INFORMATION SUPPLIED —

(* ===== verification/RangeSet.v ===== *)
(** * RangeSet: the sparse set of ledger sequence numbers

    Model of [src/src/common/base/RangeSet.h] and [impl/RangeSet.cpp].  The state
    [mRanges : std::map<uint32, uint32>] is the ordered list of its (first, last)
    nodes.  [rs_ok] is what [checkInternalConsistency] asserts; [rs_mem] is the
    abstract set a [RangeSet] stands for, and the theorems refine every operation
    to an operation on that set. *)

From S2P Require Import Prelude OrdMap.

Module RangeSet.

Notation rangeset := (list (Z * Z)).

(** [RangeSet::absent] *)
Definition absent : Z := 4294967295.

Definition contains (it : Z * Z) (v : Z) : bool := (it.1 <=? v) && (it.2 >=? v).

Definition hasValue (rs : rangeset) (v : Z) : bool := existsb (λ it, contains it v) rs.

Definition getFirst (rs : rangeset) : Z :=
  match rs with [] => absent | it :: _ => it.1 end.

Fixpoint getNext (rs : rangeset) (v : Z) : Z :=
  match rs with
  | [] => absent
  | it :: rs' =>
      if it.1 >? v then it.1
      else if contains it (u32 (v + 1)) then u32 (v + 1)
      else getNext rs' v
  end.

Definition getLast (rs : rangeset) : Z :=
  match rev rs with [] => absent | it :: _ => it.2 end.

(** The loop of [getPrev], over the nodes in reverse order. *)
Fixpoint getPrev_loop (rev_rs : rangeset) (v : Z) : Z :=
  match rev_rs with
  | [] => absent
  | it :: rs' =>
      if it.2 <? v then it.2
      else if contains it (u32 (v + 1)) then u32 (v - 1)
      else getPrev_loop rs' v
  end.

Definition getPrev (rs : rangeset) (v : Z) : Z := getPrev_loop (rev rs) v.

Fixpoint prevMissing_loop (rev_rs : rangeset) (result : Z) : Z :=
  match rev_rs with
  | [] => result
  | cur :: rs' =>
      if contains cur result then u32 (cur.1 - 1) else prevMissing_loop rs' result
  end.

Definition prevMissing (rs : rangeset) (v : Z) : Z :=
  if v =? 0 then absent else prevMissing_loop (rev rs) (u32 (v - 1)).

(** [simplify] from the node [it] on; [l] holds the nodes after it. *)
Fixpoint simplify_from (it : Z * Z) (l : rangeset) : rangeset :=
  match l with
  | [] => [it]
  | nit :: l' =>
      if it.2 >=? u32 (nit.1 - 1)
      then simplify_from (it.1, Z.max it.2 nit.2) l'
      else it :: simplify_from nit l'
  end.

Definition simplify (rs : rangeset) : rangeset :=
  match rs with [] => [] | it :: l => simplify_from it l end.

==

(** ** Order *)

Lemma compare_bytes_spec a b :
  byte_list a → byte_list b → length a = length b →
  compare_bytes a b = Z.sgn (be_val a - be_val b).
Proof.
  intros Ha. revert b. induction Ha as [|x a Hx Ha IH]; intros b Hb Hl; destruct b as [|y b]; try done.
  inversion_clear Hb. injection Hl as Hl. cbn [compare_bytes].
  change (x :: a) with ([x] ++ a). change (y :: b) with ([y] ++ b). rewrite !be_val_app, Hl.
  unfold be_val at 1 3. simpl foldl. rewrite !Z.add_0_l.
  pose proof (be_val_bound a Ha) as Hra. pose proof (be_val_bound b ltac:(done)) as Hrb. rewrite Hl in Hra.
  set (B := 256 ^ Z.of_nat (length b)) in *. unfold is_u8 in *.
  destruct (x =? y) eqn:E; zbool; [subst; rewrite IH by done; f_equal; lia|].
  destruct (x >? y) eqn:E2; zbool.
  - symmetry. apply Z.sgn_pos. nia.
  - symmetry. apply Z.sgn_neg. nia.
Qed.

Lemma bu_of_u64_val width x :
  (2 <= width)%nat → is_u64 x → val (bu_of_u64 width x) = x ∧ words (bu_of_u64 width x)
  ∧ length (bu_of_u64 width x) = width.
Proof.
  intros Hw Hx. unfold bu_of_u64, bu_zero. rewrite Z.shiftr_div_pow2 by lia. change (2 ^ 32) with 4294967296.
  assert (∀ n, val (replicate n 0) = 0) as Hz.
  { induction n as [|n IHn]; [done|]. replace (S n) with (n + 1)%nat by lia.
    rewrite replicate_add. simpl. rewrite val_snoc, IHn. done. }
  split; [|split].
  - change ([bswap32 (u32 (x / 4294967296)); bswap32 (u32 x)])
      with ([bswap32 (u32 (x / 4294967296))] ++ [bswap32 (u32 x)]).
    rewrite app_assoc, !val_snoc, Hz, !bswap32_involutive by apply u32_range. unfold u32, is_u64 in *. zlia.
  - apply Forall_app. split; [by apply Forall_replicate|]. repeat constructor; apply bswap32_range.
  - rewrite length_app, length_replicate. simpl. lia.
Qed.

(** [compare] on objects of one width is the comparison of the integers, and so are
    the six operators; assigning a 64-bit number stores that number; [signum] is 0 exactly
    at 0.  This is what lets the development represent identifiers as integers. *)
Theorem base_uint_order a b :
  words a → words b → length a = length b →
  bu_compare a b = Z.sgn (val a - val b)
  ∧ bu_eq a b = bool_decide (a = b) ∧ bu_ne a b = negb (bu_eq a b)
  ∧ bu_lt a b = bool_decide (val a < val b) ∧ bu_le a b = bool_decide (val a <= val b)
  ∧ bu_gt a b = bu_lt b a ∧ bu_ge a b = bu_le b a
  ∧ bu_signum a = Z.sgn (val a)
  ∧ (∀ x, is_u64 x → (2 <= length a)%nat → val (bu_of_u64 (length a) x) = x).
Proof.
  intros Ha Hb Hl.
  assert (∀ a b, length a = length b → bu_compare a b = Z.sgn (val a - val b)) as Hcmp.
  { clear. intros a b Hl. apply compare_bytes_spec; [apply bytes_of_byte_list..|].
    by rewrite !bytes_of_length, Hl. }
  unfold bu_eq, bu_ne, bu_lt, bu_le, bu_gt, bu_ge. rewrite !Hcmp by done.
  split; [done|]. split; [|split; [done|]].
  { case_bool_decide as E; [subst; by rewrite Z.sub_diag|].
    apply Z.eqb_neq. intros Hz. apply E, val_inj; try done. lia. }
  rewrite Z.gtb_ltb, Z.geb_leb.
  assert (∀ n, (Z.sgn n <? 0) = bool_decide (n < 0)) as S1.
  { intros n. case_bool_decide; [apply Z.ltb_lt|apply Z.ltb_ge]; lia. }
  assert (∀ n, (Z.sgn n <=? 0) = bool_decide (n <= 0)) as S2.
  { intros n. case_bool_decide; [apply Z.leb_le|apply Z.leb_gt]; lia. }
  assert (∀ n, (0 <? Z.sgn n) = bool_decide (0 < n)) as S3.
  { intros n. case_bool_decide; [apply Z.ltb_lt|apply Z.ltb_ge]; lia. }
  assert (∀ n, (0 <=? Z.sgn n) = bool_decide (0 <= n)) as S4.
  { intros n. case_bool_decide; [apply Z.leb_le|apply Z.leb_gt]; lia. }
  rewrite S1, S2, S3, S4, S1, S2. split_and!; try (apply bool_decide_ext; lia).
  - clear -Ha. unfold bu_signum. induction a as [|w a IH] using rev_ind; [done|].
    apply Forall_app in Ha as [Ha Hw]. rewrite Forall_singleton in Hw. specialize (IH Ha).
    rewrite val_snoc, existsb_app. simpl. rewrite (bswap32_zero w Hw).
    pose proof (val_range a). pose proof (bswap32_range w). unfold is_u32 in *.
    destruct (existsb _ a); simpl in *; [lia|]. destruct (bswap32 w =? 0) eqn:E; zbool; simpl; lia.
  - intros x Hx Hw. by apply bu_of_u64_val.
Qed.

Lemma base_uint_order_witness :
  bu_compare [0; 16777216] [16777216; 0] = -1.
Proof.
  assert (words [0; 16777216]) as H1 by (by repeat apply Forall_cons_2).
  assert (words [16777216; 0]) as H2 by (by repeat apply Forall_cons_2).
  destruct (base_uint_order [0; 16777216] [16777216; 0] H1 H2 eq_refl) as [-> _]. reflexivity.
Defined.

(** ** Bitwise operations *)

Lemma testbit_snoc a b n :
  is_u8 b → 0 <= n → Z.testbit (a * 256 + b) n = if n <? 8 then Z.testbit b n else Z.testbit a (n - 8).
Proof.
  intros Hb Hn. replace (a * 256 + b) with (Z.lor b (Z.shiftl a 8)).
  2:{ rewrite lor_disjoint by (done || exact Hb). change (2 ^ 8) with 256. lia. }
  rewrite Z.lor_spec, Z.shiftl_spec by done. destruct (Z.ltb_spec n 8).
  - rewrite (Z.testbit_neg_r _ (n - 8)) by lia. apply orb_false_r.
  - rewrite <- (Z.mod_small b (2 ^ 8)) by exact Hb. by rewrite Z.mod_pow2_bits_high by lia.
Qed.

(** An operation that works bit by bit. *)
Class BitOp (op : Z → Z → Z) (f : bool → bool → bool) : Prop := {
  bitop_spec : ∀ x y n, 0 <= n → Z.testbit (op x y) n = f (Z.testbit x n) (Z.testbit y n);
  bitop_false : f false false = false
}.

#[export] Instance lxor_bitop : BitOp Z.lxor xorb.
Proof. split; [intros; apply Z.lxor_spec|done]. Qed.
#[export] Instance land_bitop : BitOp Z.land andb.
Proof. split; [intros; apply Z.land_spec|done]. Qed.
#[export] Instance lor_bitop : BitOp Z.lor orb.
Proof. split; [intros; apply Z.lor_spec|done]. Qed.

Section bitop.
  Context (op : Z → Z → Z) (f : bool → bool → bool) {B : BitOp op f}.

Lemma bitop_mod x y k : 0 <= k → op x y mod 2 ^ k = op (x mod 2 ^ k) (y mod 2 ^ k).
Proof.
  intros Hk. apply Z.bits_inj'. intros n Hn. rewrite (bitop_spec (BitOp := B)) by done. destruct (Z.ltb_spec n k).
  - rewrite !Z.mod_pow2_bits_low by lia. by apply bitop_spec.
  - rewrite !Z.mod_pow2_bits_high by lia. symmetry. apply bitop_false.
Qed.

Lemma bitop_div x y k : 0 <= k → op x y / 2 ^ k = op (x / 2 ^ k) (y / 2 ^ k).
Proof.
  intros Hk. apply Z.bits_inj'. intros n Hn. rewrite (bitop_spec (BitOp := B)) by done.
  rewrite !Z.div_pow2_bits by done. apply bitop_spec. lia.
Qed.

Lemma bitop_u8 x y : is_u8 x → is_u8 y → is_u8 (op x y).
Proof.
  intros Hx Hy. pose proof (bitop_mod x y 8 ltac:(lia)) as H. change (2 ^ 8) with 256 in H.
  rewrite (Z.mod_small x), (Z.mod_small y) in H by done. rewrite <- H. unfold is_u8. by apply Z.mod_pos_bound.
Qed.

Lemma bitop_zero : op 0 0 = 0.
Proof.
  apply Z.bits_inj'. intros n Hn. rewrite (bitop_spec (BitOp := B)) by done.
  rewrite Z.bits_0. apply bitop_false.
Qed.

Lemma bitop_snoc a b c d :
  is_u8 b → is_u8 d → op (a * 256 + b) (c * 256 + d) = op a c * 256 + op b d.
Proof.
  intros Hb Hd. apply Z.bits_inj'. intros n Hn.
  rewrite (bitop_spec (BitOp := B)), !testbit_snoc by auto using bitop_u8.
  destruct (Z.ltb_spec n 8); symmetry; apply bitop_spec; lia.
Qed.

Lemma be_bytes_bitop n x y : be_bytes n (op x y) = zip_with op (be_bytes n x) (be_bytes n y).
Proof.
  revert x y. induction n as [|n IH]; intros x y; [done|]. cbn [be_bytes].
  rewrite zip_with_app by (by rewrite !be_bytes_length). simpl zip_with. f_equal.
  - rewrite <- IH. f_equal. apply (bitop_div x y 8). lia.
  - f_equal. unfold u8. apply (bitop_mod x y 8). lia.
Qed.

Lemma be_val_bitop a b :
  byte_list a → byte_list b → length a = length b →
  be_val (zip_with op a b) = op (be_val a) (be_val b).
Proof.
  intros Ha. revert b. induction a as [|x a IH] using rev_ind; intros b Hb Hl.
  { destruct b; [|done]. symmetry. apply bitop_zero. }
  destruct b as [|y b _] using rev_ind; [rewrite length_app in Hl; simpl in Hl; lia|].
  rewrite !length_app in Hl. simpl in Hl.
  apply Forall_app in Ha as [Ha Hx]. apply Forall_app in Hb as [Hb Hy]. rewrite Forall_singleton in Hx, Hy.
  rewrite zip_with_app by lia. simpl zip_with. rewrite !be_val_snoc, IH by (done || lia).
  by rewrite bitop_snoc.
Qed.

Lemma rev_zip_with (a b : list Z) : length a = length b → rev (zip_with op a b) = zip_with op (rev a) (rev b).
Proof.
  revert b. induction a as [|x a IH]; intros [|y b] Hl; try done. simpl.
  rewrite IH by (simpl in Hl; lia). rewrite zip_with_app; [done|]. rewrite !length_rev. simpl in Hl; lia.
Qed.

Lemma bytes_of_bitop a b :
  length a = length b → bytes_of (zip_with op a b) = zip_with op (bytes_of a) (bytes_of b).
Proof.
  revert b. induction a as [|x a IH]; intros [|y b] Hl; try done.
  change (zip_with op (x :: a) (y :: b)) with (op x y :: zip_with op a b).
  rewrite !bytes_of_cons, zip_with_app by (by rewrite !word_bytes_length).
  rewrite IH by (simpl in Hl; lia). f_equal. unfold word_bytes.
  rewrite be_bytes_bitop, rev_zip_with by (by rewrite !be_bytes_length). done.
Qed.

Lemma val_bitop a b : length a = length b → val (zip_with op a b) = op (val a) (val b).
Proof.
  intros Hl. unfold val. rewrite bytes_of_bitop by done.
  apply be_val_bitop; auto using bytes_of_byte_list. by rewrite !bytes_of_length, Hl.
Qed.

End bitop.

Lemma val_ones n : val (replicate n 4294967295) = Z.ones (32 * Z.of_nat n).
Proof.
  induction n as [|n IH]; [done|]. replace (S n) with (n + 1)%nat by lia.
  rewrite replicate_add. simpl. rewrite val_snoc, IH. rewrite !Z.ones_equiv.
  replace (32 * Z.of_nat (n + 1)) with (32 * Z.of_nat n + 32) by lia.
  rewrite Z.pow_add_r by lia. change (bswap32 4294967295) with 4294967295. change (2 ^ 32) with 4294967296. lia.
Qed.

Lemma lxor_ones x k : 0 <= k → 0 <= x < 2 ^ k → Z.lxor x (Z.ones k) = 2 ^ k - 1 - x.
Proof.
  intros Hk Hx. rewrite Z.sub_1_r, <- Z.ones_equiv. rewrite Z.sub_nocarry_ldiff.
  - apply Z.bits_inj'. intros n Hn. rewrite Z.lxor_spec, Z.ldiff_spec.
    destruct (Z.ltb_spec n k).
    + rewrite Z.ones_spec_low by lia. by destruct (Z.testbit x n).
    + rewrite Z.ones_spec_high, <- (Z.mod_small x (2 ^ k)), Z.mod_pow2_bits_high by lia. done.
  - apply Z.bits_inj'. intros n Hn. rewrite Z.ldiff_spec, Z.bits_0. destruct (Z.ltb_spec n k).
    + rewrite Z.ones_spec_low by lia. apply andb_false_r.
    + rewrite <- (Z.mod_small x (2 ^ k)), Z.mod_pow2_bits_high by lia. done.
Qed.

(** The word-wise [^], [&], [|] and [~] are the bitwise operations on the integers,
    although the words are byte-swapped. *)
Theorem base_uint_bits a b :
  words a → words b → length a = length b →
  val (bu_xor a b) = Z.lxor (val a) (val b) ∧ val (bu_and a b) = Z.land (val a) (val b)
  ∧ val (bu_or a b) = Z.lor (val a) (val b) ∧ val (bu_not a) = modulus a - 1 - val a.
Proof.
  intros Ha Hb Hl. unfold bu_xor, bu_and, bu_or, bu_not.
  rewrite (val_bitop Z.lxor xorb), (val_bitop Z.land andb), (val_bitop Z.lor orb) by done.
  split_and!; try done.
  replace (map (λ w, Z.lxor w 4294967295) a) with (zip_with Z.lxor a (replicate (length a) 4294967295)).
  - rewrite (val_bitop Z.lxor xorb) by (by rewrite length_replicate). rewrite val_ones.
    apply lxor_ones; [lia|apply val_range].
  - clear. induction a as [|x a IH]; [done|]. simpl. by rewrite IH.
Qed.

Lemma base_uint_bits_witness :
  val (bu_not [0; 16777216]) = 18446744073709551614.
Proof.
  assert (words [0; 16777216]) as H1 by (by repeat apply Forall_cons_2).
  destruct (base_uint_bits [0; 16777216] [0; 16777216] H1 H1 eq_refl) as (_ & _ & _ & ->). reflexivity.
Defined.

YOUR TASK — Lines that include the word "induction" — how many are there in the data? Answer with the number alone.

SOLUTION TO THE PROBLEM — 9